▶ _What you will do_
Copy the records below character for character.

============

(** * Primordia SDK: canonical JSON, netting, default resolution, balance
      sheets and metering aggregation.

    A shallow embedding of the Python SDK ([sdk-py/primordia_sdk]) together
    with the properties stated about it.

    Conventions of the embedding.
    - A Python [int] is a [Z]; a Python [str] is a [string], read as the
      UTF-8 encoding of the text.  Lexicographic order on UTF-8 bytes is the
      code-point order Python uses to compare [str] values, and every byte of
      a multi-byte sequence is at least [0x80], so the escaping rules (which
      only look at code points below [0x80]) act on bytes as they act on code
      points.
    - A Python exception is a value of [exn]; a computation that may raise
      returns a [result].
    - A Python [float] is a binary64 number, a [spec_float] with precision 53
      and maximal exponent 1024.
    - A [dict] whose order of insertion matters is an association list with
      pairwise distinct keys; a [dict] or [set] that is only read through
      lookups or through [sorted] is a [gmap] or a [gset].
    - BLAKE3 and Ed25519 are outside the embedding: [hash_bytes], [sign] and
      [verify] are variables of the sections that need them. *)

From Stdlib Require Import ZArith String Ascii List Lia.
From Corelib Require Import SpecFloat.
From stdpp Require Import base list gmap strings sorting pretty.

#[local] Open Scope Z_scope.

(** ** Python prelude *)

Module Py.

Inductive exn : Type :=
| ValueError (msg : string)
| TypeError (msg : string)
| KeyError (key : string)
| ZeroDivisionError (msg : string)
| OverflowError (msg : string).

Inductive result (A : Type) : Type :=
| Ok (a : A)
| Raise (e : exn).
Arguments Ok {A} a.
Arguments Raise {A} e.

#[global] Instance result_ret : MRet result := λ A a, Ok a.
#[global] Instance result_bind : MBind result := λ A B f m,
  match m with
  | Ok a => f a
  | Raise e => Raise e
  end.
#[global] Instance result_fmap : FMap result := λ A B f m,
  match m with
  | Ok a => Ok (f a)
  | Raise e => Raise e
  end.

Definition is_ok {A} (r : result A) : bool :=
  match r with Ok _ => true | Raise _ => false end.

(** [[f(x) for x in l]]: evaluated from left to right, the first exception
    escapes. *)
Definition for_each {A B} (f : A → result B) : list A → result (list B) :=
  fix go l :=
    match l with
    | [] => Ok []
    | x :: l' => y ← f x; ys ← go l'; Ok (y :: ys)
    end.

(** [sorted(l)] for a comparison [le]: a stable sort. *)
Fixpoint insert_sorted {A} (le : A → A → bool) (x : A) (l : list A) : list A :=
  match l with
  | [] => [x]
  | y :: l' => if le x y then x :: l else y :: insert_sorted le x l'
  end.

Definition sorted {A} (le : A → A → bool) (l : list A) : list A :=
  foldr (insert_sorted le) [] l.

(** [sorted(l, key=key)]. *)
Definition sorted_by {A K} (le : K → K → bool) (key : A → K) : list A → list A :=
  sorted (λ a b, le (key a) (key b)).

(** [str(n)] for an [int]. *)
Definition str_int (n : Z) : string := pretty n.

(** [sep.join(l)]. *)
Definition join (sep : string) (l : list string) : string := String.concat sep l.

(** [sum(l)]. *)
Definition sum (l : list Z) : Z := foldl Z.add 0 l.

(** [a // b]. *)
Definition floordiv (a b : Z) : result Z :=
  if b =? 0 then Raise (ZeroDivisionError "integer division or modulo by zero")
  else Ok (a `div` b).

(** [x or y] for an optional [int] and for an optional [str]: [None], [0]
    and the empty string are false. *)
Definition int_or (x : option Z) (y : Z) : Z :=
  match x with
  | Some n => if n =? 0 then y else n
  | None => y
  end.

Definition str_or (x : option string) (y : string) : string :=
  match x with
  | Some s => if String.eqb s "" then y else s
  | None => y
  end.

(** The truth value of an optional [str]. *)
Definition truthy (x : option string) : bool :=
  match x with
  | Some s => negb (String.eqb s "")
  | None => false
  end.

End Py.
Export Py.

(** ** A signature scheme to run examples with

    The private key is the public key, and a signature is the key followed
    by the message. *)

Module Toy.

Definition sign (message_hash private_key : string) : result string :=
  Ok (private_key +:+ message_hash).

Definition verify (message_hash signature public_key : string) : bool :=
  String.eqb signature (public_key +:+ message_hash).

End Toy.

(** ** Binary64 arithmetic as Python uses it *)

Module PyFloat.

Definition prec : Z := 53.
Definition emax : Z := 1024.

Definition is_infinite (x : spec_float) : bool :=
  match x with S754_infinity _ => true | _ => false end.

(** [float(n)]: the nearest binary64 number, ties to even. *)
Definition float_of_int (n : Z) : result spec_float :=
  let x := binary_normalize prec emax n 0 false in
  if is_infinite x then Raise (OverflowError "int too large to convert to float")
  else Ok x.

============

▶ _Your solution_
(** * Primordia SDK: canonical JSON, netting, default resolution, balance
      sheets and metering aggregation.

    A shallow embedding of the Python SDK ([sdk-py/primordia_sdk]) together
    with the properties stated about it.

    Conventions of the embedding.
    - A Python [int] is a [Z]; a Python [str] is a [string], read as the
      UTF-8 encoding of the text.  Lexicographic order on UTF-8 bytes is the
      code-point order Python uses to compare [str] values, and every byte of
      a multi-byte sequence is at least [0x80], so the escaping rules (which
      only look at code points below [0x80]) act on bytes as they act on code
      points.
    - A Python exception is a value of [exn]; a computation that may raise
      returns a [result].
    - A Python [float] is a binary64 number, a [spec_float] with precision 53
      and maximal exponent 1024.
    - A [dict] whose order of insertion matters is an association list with
      pairwise distinct keys; a [dict] or [set] that is only read through
      lookups or through [sorted] is a [gmap] or a [gset].
    - BLAKE3 and Ed25519 are outside the embedding: [hash_bytes], [sign] and
      [verify] are variables of the sections that need them. *)

From Stdlib Require Import ZArith String Ascii List Lia.
From Corelib Require Import SpecFloat.
From stdpp Require Import base list gmap strings sorting pretty.

#[local] Open Scope Z_scope.

(** ** Python prelude *)

Module Py.

Inductive exn : Type :=
| ValueError (msg : string)
| TypeError (msg : string)
| KeyError (key : string)
| ZeroDivisionError (msg : string)
| OverflowError (msg : string).

Inductive result (A : Type) : Type :=
| Ok (a : A)
| Raise (e : exn).
Arguments Ok {A} a.
Arguments Raise {A} e.

#[global] Instance result_ret : MRet result := λ A a, Ok a.
#[global] Instance result_bind : MBind result := λ A B f m,
  match m with
  | Ok a => f a
  | Raise e => Raise e
  end.
#[global] Instance result_fmap : FMap result := λ A B f m,
  match m with
  | Ok a => Ok (f a)
  | Raise e => Raise e
  end.

Definition is_ok {A} (r : result A) : bool :=
  match r with Ok _ => true | Raise _ => false end.

(** [[f(x) for x in l]]: evaluated from left to right, the first exception
    escapes. *)
Definition for_each {A B} (f : A → result B) : list A → result (list B) :=
  fix go l :=
    match l with
    | [] => Ok []
    | x :: l' => y ← f x; ys ← go l'; Ok (y :: ys)
    end.

(** [sorted(l)] for a comparison [le]: a stable sort. *)
Fixpoint insert_sorted {A} (le : A → A → bool) (x : A) (l : list A) : list A :=
  match l with
  | [] => [x]
  | y :: l' => if le x y then x :: l else y :: insert_sorted le x l'
  end.

Definition sorted {A} (le : A → A → bool) (l : list A) : list A :=
  foldr (insert_sorted le) [] l.

(** [sorted(l, key=key)]. *)
Definition sorted_by {A K} (le : K → K → bool) (key : A → K) : list A → list A :=
  sorted (λ a b, le (key a) (key b)).

(** [str(n)] for an [int]. *)
Definition str_int (n : Z) : string := pretty n.

(** [sep.join(l)]. *)
Definition join (sep : string) (l : list string) : string := String.concat sep l.

(** [sum(l)]. *)
Definition sum (l : list Z) : Z := foldl Z.add 0 l.

(** [a // b]. *)
Definition floordiv (a b : Z) : result Z :=
  if b =? 0 then Raise (ZeroDivisionError "integer division or modulo by zero")
  else Ok (a `div` b).

(** [x or y] for an optional [int] and for an optional [str]: [None], [0]
    and the empty string are false. *)
Definition int_or (x : option Z) (y : Z) : Z :=
  match x with
  | Some n => if n =? 0 then y else n
  | None => y
  end.

Definition str_or (x : option string) (y : string) : string :=
  match x with
  | Some s => if String.eqb s "" then y else s
  | None => y
  end.

(** The truth value of an optional [str]. *)
Definition truthy (x : option string) : bool :=
  match x with
  | Some s => negb (String.eqb s "")
  | None => false
  end.

End Py.
Export Py.

(** ** A signature scheme to run examples with

    The private key is the public key, and a signature is the key followed
    by the message. *)

Module Toy.

Definition sign (message_hash private_key : string) : result string :=
  Ok (private_key +:+ message_hash).

Definition verify (message_hash signature public_key : string) : bool :=
  String.eqb signature (public_key +:+ message_hash).

End Toy.

(** ** Binary64 arithmetic as Python uses it *)

Module PyFloat.

Definition prec : Z := 53.
Definition emax : Z := 1024.

Definition is_infinite (x : spec_float) : bool :=
  match x with S754_infinity _ => true | _ => false end.

(** [float(n)]: the nearest binary64 number, ties to even. *)
Definition float_of_int (n : Z) : result spec_float :=
  let x := binary_normalize prec emax n 0 false in
  if is_infinite x then Raise (OverflowError "int too large to convert to float")
  else Ok x.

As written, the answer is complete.